Forward, Purple Line
SINCE 1986, the Soviet Union has collapsed, two Bushes have been elected to the White House and exactly zero miles of the Purple Line have been constructed in Maryland. For backers of the project, under consideration since that year, it might seem as if it's easier to topple a communist empire than to get 16 miles of transit line built. But -- and we say this with considerable caution -- it seems as if the obstacles that have held up the project are receding and the line, which would connect Bethesda in Montgomery County to New Carrollton in Prince George's County, is closer to becoming a reality.
Recent developments encourage our optimism. In October, a key report found that there are multiple Purple Line routes that would meet federal funding standards while having a relatively minimal impact on the environment. The six-year state study, known as a Draft Environmental Impact Statement, found that bus rapid transit would be cheaper but that light rail would have better ridership numbers and quicker travel time.
Last month, Montgomery County planners endorsed light rail. They found that light rail, which could cost as much as $1.6 billion, is more cost-effective in the long term and has a greater capacity to handle ridership. They recommended that light rail run along the Georgetown Branch Trail in Silver Spring and Chevy Chase, a path popular with walkers and cyclists. The Planning Board will send a final recommendation to the County Council in coming weeks.

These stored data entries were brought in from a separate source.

(* ===== verification/TcpUsb.v ===== *)
(** * TcpUsb: USB transfers over a TCP connection ([hw/tcp_usb.c], [hw/tcp_usb.h])

    A connection is a state machine driven by the readiness of a non-blocking
    socket.  In the device role it reads a request, calls the device's callback
    and writes the response; in the host role it writes a request and reads the
    response.  Either may stop after any number of bytes and resume later.

    The operating system's socket calls are the interface [Os], the device
    behind the connection is the interface [TcpClient]. *)
From Stdlib Require String.
From S2P Require Import Prelude.

Definition tcp_usb_setup := bit 0.
Definition tcp_usb_reset := bit 1.
Definition tcp_usb_enumdone := bit 2.

Definition USB_DIR_IN := 0x80.

Inductive tcp_usb_state_enum_t :=
  | tcp_usb_idle
  | tcp_usb_read_request
  | tcp_usb_write_response
  | tcp_usb_write_request
  | tcp_usb_read_response.

(** The packed header: three bytes and a signed 16-bit length. *)
Record tcp_usb_header_t := mk_hdr { addr : Z; ep : Z; flags : Z; length_ : Z }.

#[export] Instance eta_hdr : Eta tcp_usb_header_t := fun h =>
  mk_hdr (addr h) (ep h) (flags h) (length_ h).

Definition sizeof_header := 5.

(** The representation of a header in memory and on the wire. *)
Definition hdr_bytes (h : tcp_usb_header_t) : list Z :=
  addr h :: ep h :: flags h :: le_bytes 2 (length_ h).
Definition hdr_of (bs : list Z) : option tcp_usb_header_t :=
  match bs with
  | [a; e; f; l0; l1] => Some (mk_hdr a e f (sgn 16 (le_value [l0; l1])))
  | _ => None
  end.

Definition is_in (h : tcp_usb_header_t) : bool := test (ep h) USB_DIR_IN.

(** A pointer to an object the connection owns or was lent. *)
Inductive ptr := Null | Dangling | Valid (object : list Z).
Definition deref (p : ptr) : option (list Z) :=
  match p with Valid o => Some o | _ => None end.

(** What the connection needs of the operating system and of the C library:
    [read] and [write] on a socket, the contents of a fresh allocation, and the
    calls that create, connect, bind and accept a socket.  A descriptor of -1
    is [None]. *)
Class Os (Sk : Type) := {
  recv : Sk -> Z -> Z * list Z * Sk;
  send : Sk -> list Z -> Z * Sk;
  malloc : Z -> list Z;
  gethostbyname : String.string -> option (list Z);
  open_socket : option Sk;
  connect : Sk -> list Z -> Z -> Sk * bool;
  bind_listen : Sk -> Z -> Sk * bool;
  accept : option Sk -> option Sk
}.

(** The callbacks a connection is set up with. *)
Class TcpClient (C E : Type) := {
  data_callback : tcp_usb_header_t -> ptr -> dev C E (Z * tcp_usb_header_t * ptr);
  closed_callback : dev C E unit
}.

(** What a connection makes visible: the registration of its socket with the
    main loop, the closing of the socket, the transfers handed to the data
    callback with what it left in them, and the client's own events. *)
Inductive tcp_event (E : Type) :=
  | TcpFdHandlers (registered : bool)
  | TcpClose
  | TcpCalled (request : tcp_usb_header_t * ptr) (result : Z) (response : tcp_usb_header_t * ptr)
  | TcpClientEv (e : E).
Arguments TcpFdHandlers {E}.
Arguments TcpClose {E}.
Arguments TcpCalled {E}.
Arguments TcpClientEv {E}.

Record tcp_usb_state_t (Sk C : Type) := mk_tcp {
  socket : option Sk;
  closed : bool;
  state : tcp_usb_state_enum_t;
  header : ptr;
  buffer : ptr;
  amount_done : Z;
  has_closed_callback : bool;
  has_data_callback : bool;
  (** the object behind [callback_arg] *)
  client : C
}.
Arguments mk_tcp {Sk C}.
Arguments socket {Sk C}.
Arguments closed {Sk C}.
Arguments state {Sk C}.
Arguments header {Sk C}.
Arguments buffer {Sk C}.
Arguments amount_done {Sk C}.
Arguments has_closed_callback {Sk C}.
Arguments has_data_callback {Sk C}.
Arguments client {Sk C}.

#[export] Instance eta_tcp Sk C : Eta (tcp_usb_state_t Sk C) := fun s =>
  mk_tcp (socket s) (closed s) (state s) (header s) (buffer s) (amount_done s)
    (has_closed_callback s) (has_data_callback s) (client s).

Definition EWOULDBLOCK := 11.
Definition EIO := 5.
Definition EBUSY := 16.

(** How a stage of a transfer ends: the function returns, the stage had been
    completed by an earlier call, or this call completed it. *)
Inductive progress := Return | Already | Completed.

Section Connection.
Context {Sk C E : Type} `{Os Sk} `{TcpClient C E}.

Abbreviation tcpM := (dev (tcp_usb_state_t Sk C) (tcp_event E)).

Definition call_client {A} (m : dev C E A) : tcpM A :=
  zoom client (fun c s => s <| client := c |>) TcpClientEv m.

Definition tcp_usb_init (has_cb has_closed : bool) (arg : C) (s : tcp_usb_state_t Sk C)
    : tcp_usb_state_t Sk C :=
  mk_tcp None true tcp_usb_idle (header s) (buffer s) 0 has_closed has_cb arg.

Definition tcp_usb_cleanup : tcpM unit :=
  s <- gets id ;;
  match socket s with
  | Some _ =>
      emit TcpClose ;;;
      emit (TcpFdHandlers false) ;;;
      modify (fun s => s <| socket := None |>)
  | None => ret tt
  end.

Definition tcp_usb_closed : tcpM bool := gets closed.

Definition tcp_usb_do_closed : tcpM unit :=
  s <- gets id ;;
  if closed s then ret tt else
  modify (fun s => s <| closed := true |>) ;;;
  emit (TcpFdHandlers false) ;;;
  when (has_closed_callback s) (call_client closed_callback).

(** [read] and [write] on the connection's socket; on the descriptor -1 they
    fail with -1. *)
Definition sys_read (n : Z) : tcpM (Z * list Z) :=
  s <- gets id ;;
  match socket s with
  | None => ret (-1, [])
  | Some k =>
      let '(r, bs, k') := recv k n in
      modify (fun s => s <| socket := Some k' |>) ;;; ret (r, bs)
  end.

Definition sys_write (bs : list Z) : tcpM Z :=
  s <- gets id ;;
  match socket s with
  | None => ret (-1)
  | Some k =>
      let '(r, k') := send k bs in
      modify (fun s => s <| socket := Some k' |>) ;;; ret r
  end.

Definition free_header : tcpM unit :=
  s <- gets id ;;
  match header s with
  | Dangling => undef
  | _ => modify (fun s => s <| header := Dangling |>)
  end.

(** [if(state->buffer) free(state->buffer)] *)
Definition free_buffer : tcpM unit :=
  s <- gets id ;;
  match buffer s with
  | Dangling => undef
  | Null => ret tt
  | Valid _ => modify (fun s => s <| buffer := Dangling |>)
  end.

Definition the_header : tcpM tcp_usb_header_t :=
  s <- gets id ;; lift (deref (header s) ≫= hdr_of).

(** The tests that follow every [read] and [write]: end of file, nothing to do
    now, an error, and the account of what was moved. *)
Definition account (r : Z) (can : bool) (on_eof : tcpM unit) (total : tcpM Z) : tcpM progress :=
  if (r =? 0) && can then on_eof ;;; ret Return
  else if (r =? EWOULDBLOCK) || (r =? 0) || (r =? -1) then ret Return
  else if r <? 0 then ret Return
  else
    modify (fun s => s <| amount_done ::= fun x => x + r |>) ;;;
    t <- total ;;
    s <- gets id ;;
    ret (if amount_done s <? t then Return else Completed).

Definition header_size : tcpM Z := ret sizeof_header.
Definition transfer_size : tcpM Z := h <- the_header ;; ret (sizeof_header + length_ h).

Definition read_header (can : bool) (on_eof : tcpM unit) : tcpM progress :=
  s <- gets id ;;
  if amount_done s <? sizeof_header then
    let* (r, bs) := sys_read (sizeof_header - amount_done s) in
    o <- lift (deref (header s) ≫= splice (amount_done s) bs) ;;
    modify (fun s => s <| header := Valid o |>) ;;;
    account r can on_eof header_size
  else ret Already.

Definition read_data (can : bool) (on_eof : tcpM unit) : tcpM progress :=
  s <- gets id ;;
  h <- the_header ;;
  let done := amount_done s - sizeof_header in
  let* (r, bs) := sys_read (length_ h - done) in
  o <- lift (deref (buffer s) ≫= splice done bs) ;;
  modify (fun s => s <| buffer := Valid o |>) ;;;
  account r can on_eof transfer_size.

Definition write_header (can : bool) (on_eof : tcpM unit) : tcpM progress :=
  s <- gets id ;;
  if amount_done s <? sizeof_header then
    bs <- lift (deref (header s) ≫= slice (amount_done s) (sizeof_header - amount_done s)) ;;
    r <- sys_write bs ;;
    account r can on_eof header_size
  else ret Already.

Definition write_data (can : bool) (on_eof : tcpM unit) : tcpM progress :=
  s <- gets id ;;
  h <- the_header ;;
  let done := amount_done s - sizeof_header in
  bs <- lift (deref (buffer s) ≫= slice done (length_ h - done)) ;;
  r <- sys_write bs ;;
  account r can on_eof transfer_size.

(** [_can_read] or [_can_write] after a stage: cleared once something moved. *)
Definition after (p : progress) (can : bool) : bool :=
  match p with Completed => false | _ => can end.

(** A stage of the function followed by the rest of it. *)
Definition stage (m : tcpM progress) (can : bool) (k : progress -> bool -> tcpM unit) : tcpM unit :=
  p <- m ;;
  match p with Return => ret tt | _ => k p (after p can) end.

Definition write_response (can : bool) : tcpM unit :=
  let on_eof := free_header ;;; free_buffer ;;; tcp_usb_do_closed in
  let finish :=
    free_header ;;; free_buffer ;;; modify (fun s => s <| state := tcp_usb_idle |>) in
  stage (write_header can on_eof) can (fun _ can =>
    h <- the_header ;;
    if is_in h && (0 <? length_ h)
    then stage (write_data can on_eof) can (fun _ _ => finish)
    else finish).

(** The data callback on the transfer the connection holds. *)
Definition run_data_callback : tcpM Z :=
  s <- gets id ;;
  h <- the_header ;;
  let* (r, h', b') := call_client (data_callback h (buffer s)) in
  emit (TcpCalled (h, buffer s) r (h', b')) ;;;
  modify (fun s => s <| header := Valid (hdr_bytes h') |> <| buffer := b' |>) ;;;
  ret r.

Definition deliver_request (can_write : bool) : tcpM unit :=
  s <- gets id ;;
  if has_data_callback s then
    modify (fun s => s <| state := tcp_usb_write_response |> <| amount_done := 0 |>) ;;;
    r <- run_data_callback ;;
    h <- the_header ;;
    modify (fun s => s <| header := Valid (hdr_bytes (h <| length_ := sgn 16 r |>)) |>) ;;;
    write_response can_write
  else modify (fun s => s <| state := tcp_usb_idle |>).

(** [state->buffer] once the header of a request is there. *)
Definition allocate_buffer : tcpM unit :=
  h <- the_header ;;
  modify (fun s => s <| buffer := if 0 <? length_ h then Valid (malloc (length_ h)) else Null |>).

Definition read_request (can_read can_write : bool) : tcpM unit :=
  stage (read_header can_read (free_header ;;; tcp_usb_do_closed)) can_read (fun p can_read =>
    (match p with Completed => allocate_buffer | _ => ret tt end) ;;;
    h <- the_header ;;
    if negb (is_in h) && (0 <? length_ h)
    then stage (read_data can_read (free_header ;;; free_buffer ;;; tcp_usb_do_closed)) can_read
           (fun _ _ => deliver_request can_write)
    else deliver_request can_write).

Definition read_response (can_read : bool) : tcpM unit :=
  let finish :=
    modify (fun s => s <| state := tcp_usb_idle |>) ;;;
    s <- gets id ;;
    if has_data_callback s then (_ <- run_data_callback ;; ret tt)
    else modify (fun s => s <| state := tcp_usb_idle |>) in
  stage (read_header can_read tcp_usb_do_closed) can_read (fun _ can_read =>
    h <- the_header ;;
    if is_in h && (0 <? length_ h)
    then stage (read_data can_read tcp_usb_do_closed) can_read (fun _ _ => finish)
    else finish).

Definition write_request (can_read can_write : bool) : tcpM unit :=
  let finish :=
    modify (fun s => s <| state := tcp_usb_read_response |> <| amount_done := 0 |>) ;;;
    read_response can_read in
  stage (write_header can_write tcp_usb_do_closed) can_write (fun _ can_write =>
    h <- the_header ;;
    if negb (is_in h) && (0 <? length_ h)
    then stage (write_data can_write tcp_usb_do_closed) can_write (fun _ _ => finish)
    else finish).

The surge of support for light rail has riled opponents of the route, who contend that rail would disrupt the trail and bring blight to their neighborhoods. They argue that bus transit is a less intrusive option that is more likely to be funded by the federal government. But few projects are as attractive to federal funders as the Purple Line, which would ferry thousands of federal workers and has one of the highest ridership estimates of proposed transit projects in the country.
It's become evident at recent public hearings that community support is coalescing around light rail. The onus is on Montgomery officials and state leaders to support the route. The County Council, which will vote to recommend a route late this month, is expected to overwhelmingly support light rail. The vote is important, as is the intensity with which county leaders lobby state officials behind closed doors. Gov. Martin O'Malley (D) is expected to choose a final route and to start seeking federal funding this year.
If the project is delayed further, it won't be because of a lack of planning or public support -- it will be because of a failure of political leadership. Maryland officials must resist the relentless lobbying of light-rail critics and unite behind the route to present the strongest case for federal funding. Two decades of dithering is long enough.